Task description -> Nothing in the data may be altered; the answer is a verbatim copy of it.

Available data ->
(** [for y in range(8): for x in range(8)]: the lattice points in the
    order of the two nested loops. *)
Definition lattice : list pos :=
  flat_map (λ y, map (λ x, (x, y)) (seqZ 0 8)) (seqZ 0 8).

(** [Validator.possible_walls(self, player)] *)
Definition possible_walls (player : Player.t) : M (list pos) :=
  if Player.remaining_walls player =? 0 then ret []
  else
    foldM (λ p acc,
             let* os := possible_orients p in
             ret (match os with [] => acc | _ :: _ => acc ++ [p] end))
          lattice [].

(** [Validator.all_possible_walls(self)] *)
Definition all_possible_walls : M (list (pos * pos)) :=
  foldM (λ p acc,
           let* os := possible_orients p in
           ret (acc ++ map (λ d, (p, d)) os))
        lattice [].

(** The inner loop of [best_wall]: the sum of the distances of the players
    that do not stand on [my_pos]. *)
Definition others_score (my_pos : pos) (ps : list Player.t) : M Z :=
  foldM (λ player score,
           if bool_decide (Player.position player ≠ my_pos)
           then let* d := bfs (Player.position player) (Player.wins player) in
                ret (score + d)
           else ret score)
        ps 0.

(** The body of the loop of [best_wall] for one candidate; the accumulator
    is [(bwall, bscore)]. *)
Definition best_wall_step (my_pos win : pos) (cand : pos * pos)
    (best : option (pos * pos) * Z) : M (option (pos * pos) * Z) :=
  let '(p, dir) := cand in
  let* _ := push_wall (Wall.init p (p.1 + 2 * dir.1, p.2 + 2 * dir.2) false) in
  let* score := (λ s, others_score my_pos (players s) s) in
  let* mine := bfs my_pos win in
  let score := score - mine in
  let* _ := pop_wall in
  ret (if best.2 <? score then (Some (p, dir), score) else best).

Task answer ->
(** [for y in range(8): for x in range(8)]: the lattice points in the
    order of the two nested loops. *)
Definition lattice : list pos :=
  flat_map (λ y, map (λ x, (x, y)) (seqZ 0 8)) (seqZ 0 8).

(** [Validator.possible_walls(self, player)] *)
Definition possible_walls (player : Player.t) : M (list pos) :=
  if Player.remaining_walls player =? 0 then ret []
  else
    foldM (λ p acc,
             let* os := possible_orients p in
             ret (match os with [] => acc | _ :: _ => acc ++ [p] end))
          lattice [].

(** [Validator.all_possible_walls(self)] *)
Definition all_possible_walls : M (list (pos * pos)) :=
  foldM (λ p acc,
           let* os := possible_orients p in
           ret (acc ++ map (λ d, (p, d)) os))
        lattice [].

(** The inner loop of [best_wall]: the sum of the distances of the players
    that do not stand on [my_pos]. *)
Definition others_score (my_pos : pos) (ps : list Player.t) : M Z :=
  foldM (λ player score,
           if bool_decide (Player.position player ≠ my_pos)
           then let* d := bfs (Player.position player) (Player.wins player) in
                ret (score + d)
           else ret score)
        ps 0.

(** The body of the loop of [best_wall] for one candidate; the accumulator
    is [(bwall, bscore)]. *)
Definition best_wall_step (my_pos win : pos) (cand : pos * pos)
    (best : option (pos * pos) * Z) : M (option (pos * pos) * Z) :=
  let '(p, dir) := cand in
  let* _ := push_wall (Wall.init p (p.1 + 2 * dir.1, p.2 + 2 * dir.2) false) in
  let* score := (λ s, others_score my_pos (players s) s) in
  let* mine := bfs my_pos win in
  let score := score - mine in
  let* _ := pop_wall in
  ret (if best.2 <? score then (Some (p, dir), score) else best).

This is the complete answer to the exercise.